『晋書』文帝紀を読んでみよう:その20

その19(https://t-s.hatenablog.com/entry/2019/09/04/000100)の続き。





咸熙元年春正月、檻車徴(鄧)艾。乙丑、帝奉天子西征、次于長安
是時魏諸王侯悉在鄴城、命從事中郎山濤行軍司事、鎮於鄴、遣護軍賈充持節、督諸軍、據漢中。
鍾會遂反於蜀、監軍衞瓘・右將軍胡烈攻會、斬之。
初、會之伐蜀也、西曹屬邵悌言於帝曰「鍾會難信、不可令行。」帝笑曰「取蜀如指掌、而衆人皆言不可、唯會與吾意同。滅蜀之後、中國將士、人自思歸、蜀之遺黎、猶懷震恐、縱有異志、無能為也。」卒如所量。
丙辰、帝至自長安
(『晋書』巻二、文帝紀


鍾会、反乱。そして滅ぶ。


(鄧)艾父子既囚、鍾會至成都、先送艾、然後作亂。會已死、艾本營將士追出艾檻車、迎還。(衛)瓘遣田續等討艾、遇於緜竹西、斬之。子忠與艾倶死、餘子在洛陽者悉誅、徙艾妻子及孫於西域。
(『三国志』巻二十八、鄧艾伝)

鄧艾本營將士復追破檻車出艾、還向成都。(衛)瓘自以與會共陷艾、懼為變、又欲專誅會之功、乃遣護軍田續至緜竹、夜襲艾於三造亭、斬艾及其子忠。初、艾之入江由也、以續不進、將斬之、既而赦焉。及瓘遣續、謂之曰「可以報江由之辱矣。」
(『晋書』巻三十六、衛瓘伝)

鍾会らに弾劾されて囚われた鄧艾は鍾会が滅ぶと部下によって救い出された。

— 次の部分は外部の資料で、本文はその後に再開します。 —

(* ===== verification/Transport.v ===== *)
(** The packet layer (xendor/github.com/glycerine/xcryptossh: cipher.go,
    transport.go): how a packet is padded, encrypted and authenticated by a
    stream cipher and by GCM, the change of keys, and the exchange of version
    lines. The primitives are parameters: the key stream of a cipher, the sum of
    a MAC, sealing and opening of an AEAD, the bytes of the random source. What
    a connection delivers is the string of all bytes that arrive. *)
From S2P Require Import Prelude.
From S2P Require Import GoStrings.
From S2P Require Import Wire.

Definition packetSizeMultiple : Z := 16.
Definition maxPacket : Z := 256 * 1024.
Definition prefixLen : Z := 5.
Definition gcmTagSize : Z := 16.

(** [io.ReadFull] of [n] bytes: what is left, and the bytes. *)
Definition read_full (n : nat) (r : string) : string * outcome string :=
  if (n =? 0)%nat then (r, Ok "")
  else if (r =? "")%string then ("", Err EOF)
  else if (String.length r <? n)%nat then ("", Err ErrUnexpectedEOF)
  else (sdrop n r, Ok (stake n r)).

Definition byte_at (n : nat) (s : string) : Z :=
  match String.get n s with Some c => val c | None => 0 end.

(** ** The interface of a packet cipher

    [writePacket] returns the bytes that go to the connection, [readPacket] what
    is left of it and the packet. *)
Class PacketCipher (C : Type) := {
  writePacket : Z -> string -> string -> C -> C * outcome string;
  readPacket : Z -> string -> C -> C * string * outcome string;
}.

(** A packet that every cipher can carry. *)
Definition packet_ok (p : string) : Prop := 0 < slen p <= maxPacket - 20.

(** What a cipher promises: a writer and a reader that are [matched] stay so, and
    the reader finds each packet that was written, however much follows it. *)
Class PacketCipherLaws (C : Type) `{PacketCipher C} := {
  matched : C -> C -> Prop;
  write_read : forall seq rand p cw cr cw' out rest,
    matched cw cr -> packet_ok p -> writePacket seq rand p cw = (cw', Ok out) ->
    exists cr', readPacket seq (out +:+ rest) cr = (cr', rest, Ok p) /\ matched cw' cr';
  write_fails : forall seq rand p cw cr, matched cw cr -> packet_ok p ->
    32 <= slen rand -> exists cw' out, writePacket seq rand p cw = (cw', Ok out);
}.

(** ** Stream ciphers *)

(** A cipher.Stream: its key stream and how much of it was used. *)
Record stream := mkStream { ks : nat -> ascii; pos : nat }.

Definition xor_byte (a b : ascii) : ascii := byte (Z.lxor (val a) (val b)).

Fixpoint xor_from (k : nat -> ascii) (n : nat) (s : string) : string :=
  match s with
  | "" => ""
  | String c s => String (xor_byte c (k n)) (xor_from k (S n) s)
  end.

Definition XORKeyStream (s : string) (st : stream) : string * stream :=
  (xor_from (ks st) (pos st) s, mkStream (ks st) (pos st + String.length s)).

(** Before the first exchange nothing is encrypted. *)
Definition noneCipher : stream := mkStream (fun _ => byte 0) 0.

(** A hash.Hash with a key: the sum of what was written since Reset. *)
Record macAlg := mkMac { etm : bool; Sum : string -> string; Size : Z }.

Record streamPacketCipher := mkSPC { mac : option macAlg; cipher : stream }.

Definition uses_etm (c : streamPacketCipher) : bool :=
  match mac c with Some m => etm m | None => false end.

Definition stream_padding (len aadlen : Z) : Z :=
  let paddingLength := packetSizeMultiple - (prefixLen + len - aadlen) mod packetSizeMultiple in
  if paddingLength <? 4 then paddingLength + packetSizeMultiple else paddingLength.
(** [CheckCert] at the time [unixNow]. *)
Definition CheckCert (c : CertChecker) (opts : list string) (unixNow : Z) (principal : string) (cert : Certificate)
  : outcome unit :=
  if match IsRevoked c with Some f => f cert | None => false end
  then Err ("ssh: certicate serial " +:+ itoa (Serial cert) +:+ " revoked")
  else
    match unsupported c opts with
    | Some opt => Err ("ssh: unsupported critical option " +:+ dq +:+ opt +:+ dq +:+ " in certificate")
    | None =>
        if wrong_principal (ValidPrincipals cert) principal
        then Err ("ssh: principal " +:+ dq +:+ principal +:+ dq +:+
                  " not in the set of valid principals for given certificate: " +:+ quoted_list (ValidPrincipals cert))
        else if (to_int64 (ValidAfter cert) <? 0) || (unixNow <? to_int64 (ValidAfter cert))
        then Err "ssh: cert is not yet valid"
        else if negb (ValidBefore cert =? CertTimeInfinity) &&
                ((to_int64 (ValidBefore cert) <=? unixNow) || (to_int64 (ValidBefore cert) <? 0))
        then Err "ssh: cert has expired"
        else
          let? data := bytesForSigning cert in
          match CertSignature cert with
          | None => Panic "invalid memory address or nil pointer dereference"
          | Some sig =>
              match Verify (SignatureKey cert) data sig with
              | Err _ => Err "ssh: certificate signature does not verify"
              | r => r
              end
          end
    end.

Definition CheckHostKey (c : CertChecker) (opts : list string) (unixNow : Z) (addr : string) (key : PublicKey) : outcome unit :=
  match key with
  | CertKey cert =>
      if negb (CertType cert =? HostCert)
      then Err ("ssh: certificate presented as a host key has type " +:+ itoa (CertType cert))
      else if negb (IsHostAuthority c (SignatureKey cert) addr) then Err ("ssh: no authorities for hostname: " +:+ addr)
      else let? '(hostname, _) := SplitHostPort addr in CheckCert c opts unixNow hostname cert
  | _ => match HostKeyFallback c with Some f => f addr key | None => Err "ssh: non-certificate host key" end
  end.
(** The shared secret of curve25519, as both sides check it. *)
Definition shared25519 (priv theirPub : string) : outcome Z :=
  let secret := X25519 priv theirPub in
  if (secret =? curve25519Zeros)%string then Err wrong_order else Ok (be secret).

Definition c25519_Client (rand : source) : list string * outcome Result :=
  match bytes32 rand with
  | Ok priv =>
      let clientPub := X25519Base priv in
      ask_server (Marshal kexECDHInitMsg [VBytes clientPub]) (fun packet =>
        let? vs := Unmarshal packet kexECDHReplyMsg in
        match vs with
        | [VBytes hostKey; VBytes serverPub; VBytes signature] =>
            if negb (slen serverPub =? 32) then Err wrong_length
            else
              let? secret := shared25519 priv serverPub in
              Ok (mkKex (mkResult (ec_hash SHA256 magics hostKey clientPub serverPub secret) hostKey signature)
                    (marshalInt secret) SHA256)
        | _ => Panic "unreachable"
        end)
  | Err e => ([], Err e)
  | Panic s => ([], Panic s)
  | Blocked => ([], Blocked)
  end.

Definition Client (a : kexAlgorithm) (rand : source) : list string * outcome Result :=
  match a with
  | dhGroup g p pMinus1 => dh_Client g p pMinus1 rand
  | ecdh curve => ecdh_Client curve rand
  | curve25519sha256 => c25519_Client rand
  end.
End Client.

(** *** The server *)

Section Server.
(** Whether the transport takes the reply; the packet of the client. *)
Context (write : string -> error_) (packet : outcome string) (magics : handshakeMagics) (priv : HostSigner).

だが、監軍衛瓘が鄧艾を殺す。


鍾会を滅ぼした衛瓘や胡烈も鄧艾弾劾に加わっていたので、鄧艾に罪無し、釈放などというのは他の征蜀軍にとっては都合が悪いのだ。



醜い権力争いと言えようが、前回の言動を見ると、鄧艾もここで死ななければ更に酷い死にざまを見せてしまいそうな感じがある。


家族眷属も連座しているので、当時の公式では鄧艾は謀反人のままなのである。




司馬昭鍾会の拡大や飛び火を恐れたのか、漢中と鄴を腹心に抑えさせ、自らも長安まで出向いた。



最悪の事態は避けられていたが、万全の体制は整っていたのかもしれない。